ТАКИМ ВОТ долгим получился тогда разговор…

В другой раз обратил я внимание Дмитрия Сергеевича на новый облик городских улиц: идёшь, например, по Невскому, а вывески почему-то на каждом шагу — не «русские»…

— Думаю, это временное явление, — ответил академик. — Поскольку «заграница» у нас долго была запрещена, сейчас многим хочется иметь дома свою «заграницу». Это — наносное, просто явление моды, так что очень уж огорчаться не стоит. А вот то, что разрушаются статуи на Ростральных колоннах, да и на многих зданиях, что там и орнаменты пропадают, — ужасно. Это уже не восстановимо, во всяком случае — в авторской ре­дакции… Вывески же можно снять. Кстати, в известной степе­ни они даже приносят пользу, поскольку напоминают о том, что надо изучать иностранные языки…

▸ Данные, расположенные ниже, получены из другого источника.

Lemma ToInt32_bits (z i : Z) :
  (i < 32)%Z -> Z.testbit (ToInt32 z) i = Z.testbit z i.
Proof.
  intro Hi.
  rewrite <- (Z.mod_pow2_bits_low (ToInt32 z) 32 i Hi), ToInt32_mod.
  apply Z.mod_pow2_bits_low. exact Hi.
Qed.

(** An odd length of at least 3 fails the test: it goes to [dft]. *)
Lemma odd_length_falls_back (a : nat) :
  (1 <= a)%nat -> js_array_length_ok (2 * a + 1) ->
  not_power_of_two (2 * a + 1) = true.
Proof.
  unfold js_array_length_ok, not_power_of_two. intros Ha Hok.
  apply negb_true_iff, Z.eqb_neq. intro Hland.
  set (z := Z.of_nat a).
  assert (Hz : (0 < z)%Z) by (subst z; lia).
  assert (Hlog : (0 <= Z.log2 z < 31)%Z).
  { split; [apply Z.log2_nonneg|].
    apply Z.log2_lt_pow2; [exact Hz | subst z; lia]. }
  assert (Hbit : Z.testbit
            (Z.land (ToInt32 (Z.of_nat (2 * a + 1)))
                    (ToInt32 (Z.of_nat (2 * a + 1) - 1)))
            (Z.succ (Z.log2 z)) = true).
  { rewrite Z.land_spec, !ToInt32_bits by lia.
    replace (Z.of_nat (2 * a + 1)) with (2 * z + 1)%Z by (subst z; lia).
    replace (2 * z + 1 - 1)%Z with (2 * z)%Z by lia.
    rewrite Z.testbit_odd_succ, Z.testbit_even_succ by lia.
    rewrite Z.bit_log2 by exact Hz. reflexivity. }
  rewrite Hland, Z.bits_0 in Hbit. discriminate.
Qed.

(** Within the lengths a JavaScript array can have, the radix-2 step is
    reached only on an even length. *)
Lemma fast_path_even (n : nat) :
  (1 < n)%nat -> js_array_length_ok n -> not_power_of_two n = false ->
  n = (2 * (n / 2))%nat.
Proof.
  intros Hn Hok Hnp.
  destruct (Nat.eq_dec (n mod 2) 0) as [He|Ho]; [lia|].
  assert (Hodd : n = (2 * (n / 2) + 1)%nat) by lia.
  assert (Hfb : not_power_of_two (2 * (n / 2) + 1) = true).
  { apply odd_length_falls_back; [lia | rewrite <- Hodd; exact Hok]. }
  rewrite <- Hodd, Hnp in Hfb. discriminate.
Qed.

Lemma small_powers_pass :
  forallb (fun z => Z.land (ToInt32 (2 ^ z)) (ToInt32 (2 ^ z - 1)) =? 0)%Z
          (map Z.of_nat (seq 0 32)) = true.
Proof. vm_compute. reflexivity. Qed.

(** A power of two passes the test, whatever its size. *)
Lemma power_of_two_passes (m : nat) : not_power_of_two (2 ^ m) = false.
Proof.
  unfold not_power_of_two. apply negb_false_iff.
  rewrite Nat2Z.inj_pow. change (Z.of_nat 2) with 2%Z.
  destruct (Nat.lt_ge_cases m 32) as [Hlt|Hge].
  - pose proof small_powers_pass as H.
    rewrite forallb_forall in H. apply H.
    apply in_map, in_seq. lia.
  - apply Z.eqb_eq.
    assert (H0 : ToInt32 (2 ^ Z.of_nat m) = 0%Z).
    { unfold ToInt32.
      replace (2 ^ Z.of_nat m)%Z with (2 ^ (Z.of_nat m - 32) * 2 ^ 32)%Z
        by (rewrite <- Z.pow_add_r by lia; f_equal; lia).
      rewrite Z.add_comm, Z_mod_plus_full. reflexivity. }
    rewrite H0. apply Z.land_0_l.
Qed.

Lemma regular_bounded (n : nat) : js_array_length_ok n -> regular n.
Proof.
  induction n as [n IH] using lt_wf_ind. intro Hok.
  destruct (Nat.le_gt_cases n 1) as [Hle|Hgt].
  - apply regular_base. exact Hle.
  - destruct (not_power_of_two n) eqn:Hnp.
    + apply regular_fallback. exact Hnp.
    + rewrite (fast_path_even Hgt Hok Hnp).
      apply regular_even, IH; [lia|].
      unfold js_array_length_ok in *. lia.
Qed.

Lemma regular_power_of_two (m : nat) : regular (2 ^ m).
Proof.
  induction m as [|m IH].
  - apply regular_base. simpl. lia.
  - rewrite Nat.pow_succ_r'. apply regular_even, IH.
Qed.

(* ===================================================================== *)
(** ** The extractor on a dense spectrum *)

Lemma component_of_bin_expected (spectrum : list Complex) (k : nat)
  (bin : Complex) :
  nth_error spectrum k = Some bin ->
  component_of_bin (length spectrum) k bin = expected_component spectrum k.
Proof.
  intro Hk. unfold component_of_bin, expected_component.
  rewrite (nth_error_nth _ _ (mkComplex 0 0) Hk).
  unfold JSArray.mapi. rewrite mapi_from_repeat.
  replace (sqrt (re bin * re bin + im bin * im bin) * 2 / INR (length spectrum))
    with (2 * sqrt (re bin * re bin + im bin * im bin) / INR (length spectrum))
    by (unfold Rdiv; ring).
  reflexivity.
Qed.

Я усмехнулся: мол, ну уж об этом-то отечественное теле­видение забыть не даёт! Только включишь экран, а там уже очередные рок — и поп-музыканты вопят что-то, как они счита­ют, по-английски…

Лихачев вздохнул:

— Это именно о н и т а к с ч и т а ю т. Нет, это ни­какое не з н а н и е иностранного языка, а просто звукоподражание. И разговорный язык — на улице, в кафе или ещё где-нибудь — это тоже ещё не знание, это всё поверхностно, а вот появление школ с углублённым изучением иностранных язы­ков — дело очень хорошее… Впрочем, нам, наверное, прежде, чем другие языки освоить, со своим бы разобраться.

Поддакиваю:

— Откроешь иную газету, особенно молодёжную, а там сплошь — «крутой», «козлы», «тусовка», «сольник», «я от тебя тащусь»… Как вам всё это, Дмитрий Сергеевич?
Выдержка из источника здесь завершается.